Ну а после встречи с другой своей знакомой, некой так и не расшифрованной в дневнике Люсей Т. (знакомой то ли по лагерю, то ли по театральной студии, тоже неясно) — причем встречи, как подчеркивает АКГ, без всякого секса:

8 нояб. 1974. <…> Говорим часа три с половиной. Угощаю ее рябиновой настойкой, которая ей нравится. Спорим о С.[22] <…>

Вожделений у меня к ней, слава богу, нет и я, если бы не этот ненужный спор, остался бы собой доволен. Подарил ей воспоминания А. Цветаевой. Уходя, она снова поцеловала меня.

И тем не менее ощущение какой-то лжи и фальши. В чем дело? В понимании пустоты моей жизни.

Есть ли еще время? Это самое главное…

АКГ осознает, что время жизни катастрофически уходит, растрачиваясь бог знает на что: от таких встреч он все только острее это переживает. Времени в самом деле уже оставалось совсем немного — его сердце остановится всего через полтора года.

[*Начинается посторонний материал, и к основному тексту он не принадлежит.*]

(* ===== verification/DlCbs.v ===== *)
(** * The deadline class: budgets

    The rules of the constant bandwidth server: how a used-up budget is
    replenished, when a task that wakes up may keep its deadline and the rest
    of its budget, and when it has used it up. *)

From S2P Require Import Prelude Wait Tasklet Cmgroup Sched EpTree RtRq RtPush DlRq DlPush.
Local Open Scope Z_scope.

(** two times less than 2^63 apart are compared as numbers *)
Lemma dl_before a b : - 2 ^ 63 <= a - b < 2 ^ 63 -> dl_time_before a b = (a <? b).
Proof. intros H. unfold dl_time_before. rewrite s64_id by done. apply eq_true_iff_eq. rewrite !Z.ltb_lt. lia. Qed.

(** ** Replenishment *)

(** the number of instances that pay for a negative budget [r] *)
Definition instances (run r : Z) : Z := if 0 <? r then 0 else - r / run + 1.

Definition advance (k period run : Z) (e : dl_entity) : dl_entity :=
  set_runtime (runtime e + k * run) (set_deadline (u64 (deadline e + k * period)) e).

Lemma instances_pays run r :
  0 < run -> r <= 0 -> 0 < r + instances run r * run <= run /\ 0 < instances run r.
Proof.
  intros Hrun Hr. unfold instances. rewrite (proj2 (Z.ltb_ge 0 r)) by lia.
  pose proof (Z.div_mod (- r) run ltac:(lia)). pose proof (Z.mod_pos_bound (- r) run Hrun).
  pose proof (Z.div_pos (- r) run ltac:(lia) Hrun). nia.
Qed.

Lemma instances_step run r : 0 < run -> r <= 0 -> instances run r = 1 + instances run (r + run).
Proof.
  intros Hrun Hr. unfold instances at 1. rewrite (proj2 (Z.ltb_ge 0 r)) by lia. unfold instances.
  destruct (Z.ltb_spec 0 (r + run)).
  - rewrite Z.div_small by lia. lia.
  - replace (- r) with (- (r + run) + 1 * run) by lia. rewrite Z.div_add by lia. lia.
Qed.

Lemma advance_step k period run e :
  advance k period run (set_runtime (runtime e + run) (set_deadline (u64 (deadline e + period)) e)) =
  advance (1 + k) period run e.
Proof.
  unfold advance, set_runtime, set_deadline. cbn. rewrite u64_add_l. f_equal; [lia|f_equal; lia].
Qed.

Lemma replenish_loop_spec fuel period run e :
  0 < run < 2 ^ 63 -> - 2 ^ 63 <= runtime e < 2 ^ 63 -> deadline e = u64 (deadline e) ->
  instances run (runtime e) <= Z.of_nat fuel ->
  replenish_loop fuel period run e = Some (advance (instances run (runtime e)) period run e).
Proof.
  intros Hrun. revert e. induction fuel as [|n IH]; intros e He Hd Hf; cbn [replenish_loop].
  all: destruct (Z.ltb_spec 0 (runtime e)) as [Hpos|Hneg].
  1,3: unfold instances; rewrite (proj2 (Z.ltb_lt 0 _)) by done;
       unfold advance, set_runtime, set_deadline; rewrite !Z.mul_0_l, !Z.add_0_r, <- Hd; by destruct e.
  - pose proof (instances_pays run (runtime e) ltac:(lia) Hneg). lia.
  - rewrite s64_id by lia. rewrite IH.
    + cbn. rewrite advance_step, <- instances_step by lia. done.
    + cbn. lia.
    + cbn. unfold u64. by rewrite Zmod_mod.
    + cbn. rewrite (instances_step run (runtime e)) in Hf by lia. lia.
Qed.

Lemma replenish_enough run e : 0 < run -> instances run (runtime e) <= Z.of_nat (replenish_fuel run e).
Proof.
  intros Hrun. unfold replenish_fuel, instances. rewrite Nat2Z.inj_succ. destruct (Z.ltb_spec 0 (runtime e)); [lia|].
  rewrite Z2Nat.id by (apply Z.div_pos; lia). lia.
Qed.

(** ** What is asked of an entity *)

Record params_ok (e : dl_entity) : Prop := {
  po_runtime : 0 < dl_runtime e < 2 ^ 63;
  po_deadline : 0 < dl_deadline e < 2 ^ 63;
  po_period : 0 < dl_period e < 2 ^ 63
}.
Record budget_ok (e : dl_entity) : Prop := {
  bo_runtime : - 2 ^ 63 <= runtime e < 2 ^ 63;
  bo_deadline : 0 <= deadline e < 2 ^ 64
}.

Lemma renew_budget now pi e : budget_ok (renew now pi e).
Proof. split; cbn; [apply s64_range|apply u64_range]. Qed.

Lemma replenish_eq now pi e :
  params_ok pi -> budget_ok e -> dl_deadline e <> 0 ->
  replenish_dl_entity now pi e =
    let e' := advance (instances (dl_runtime pi) (runtime e)) (dl_period pi) (dl_runtime pi) e in
    Some (if dl_time_before (deadline e') now then renew now pi e' else e').
Proof.
  intros [Hr Hd Hp] [Hb Hbd] Hne. unfold replenish_dl_entity. rewrite (proj2 (Z.leb_gt (dl_runtime pi) 0)) by lia.
  rewrite (proj2 (Z.eqb_neq _ _)) by done.
  by rewrite replenish_loop_spec; [|lia|lia|rewrite u64_id by lia|apply replenish_enough; lia].
Qed.

Lemma replenish_total now pi e :
  params_ok pi -> budget_ok e -> exists e', replenish_dl_entity now pi e = Some e' /\ budget_ok e' /\
    (exists r d, e' = set_runtime r (set_deadline d e)).
Proof.
  intros Hpi Hb. destruct (decide (dl_deadline e = 0)) as [E|E].
  - pose proof Hpi as [Hr _ _]. unfold replenish_dl_entity. rewrite (proj2 (Z.leb_gt (dl_runtime pi) 0)) by lia.
    rewrite (proj2 (Z.eqb_eq _ _) E). set (e0 := renew now pi e).
    assert (H0 : runtime e0 = dl_runtime pi) by (cbn; apply s64_id; lia).
    assert (E0 : replenish_loop (replenish_fuel (dl_runtime pi) e0) (dl_period pi) (dl_runtime pi) e0 = Some e0).
    { unfold replenish_fuel. cbn [replenish_loop]. by rewrite H0, (proj2 (Z.ltb_lt 0 _)) by lia. }
    rewrite E0. cbn. eexists. split; [done|]. split; [destruct (dl_time_before _ _); apply renew_budget|].
    destruct (dl_time_before _ _); eexists _, _; done.
  - rewrite replenish_eq by done. cbv zeta. eexists. split; [done|]. destruct (dl_time_before _ _).
    + split; [apply renew_budget|by eexists _, _].
    + split; [|by eexists _, _]. destruct Hpi as [Hr _ _], Hb as [Hb _]. split; cbn; [|apply u64_range].
      destruct (Z.ltb_spec 0 (runtime e)) as [H|H].
      * unfold instances. rewrite (proj2 (Z.ltb_lt _ _)) by done. lia.
      * pose proof (instances_pays (dl_runtime pi) (runtime e) ltac:(lia) H). lia.
Qed.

В данной выборочной публикации, которая является продолжением дневников АКГ 1964 и 1965 годов, все записи, касающиеся сокровенных сторон его жизни, — на взгляд публикатора, не предназначенные для всеобщего ознакомления, как бы провокационно они ни были выставлены в дневнике самим автором дневника (повторюсь: скорее всего, оставленные только для себя[23]), — по возможности сокращены. Так же как и те фрагменты, которые, по мнению комментаторов, незаслуженно бросают тень на кого-то из лиц, фигурирующих в дневнике[24]. Мы и не ставим пока целью «оцифровать» весь дневник. Это потребовало бы объема в несколько раз большего — наверное, впятеро, а может быть, и вдесятеро. На мой взгляд, перед широким читателем выставлять это вообще ни к чему. Перефразирую Николая Глазкова, впервые, как считают, введшего в оборот выражение «самсебяиздат», что позднее преобразилось и оформилось в русское слово «самиздат»: АКГ всю жизнь писал дневник прежде всего для одного себя, это был сам-себе- издат (он хоть и показывал дневник, но считанные разы, причем только за какие-то отдельные годы: как, например, за 1937 год — все той же незабвенной Цецилии Кин), но в принципе не предназначал дневника на вынос[25].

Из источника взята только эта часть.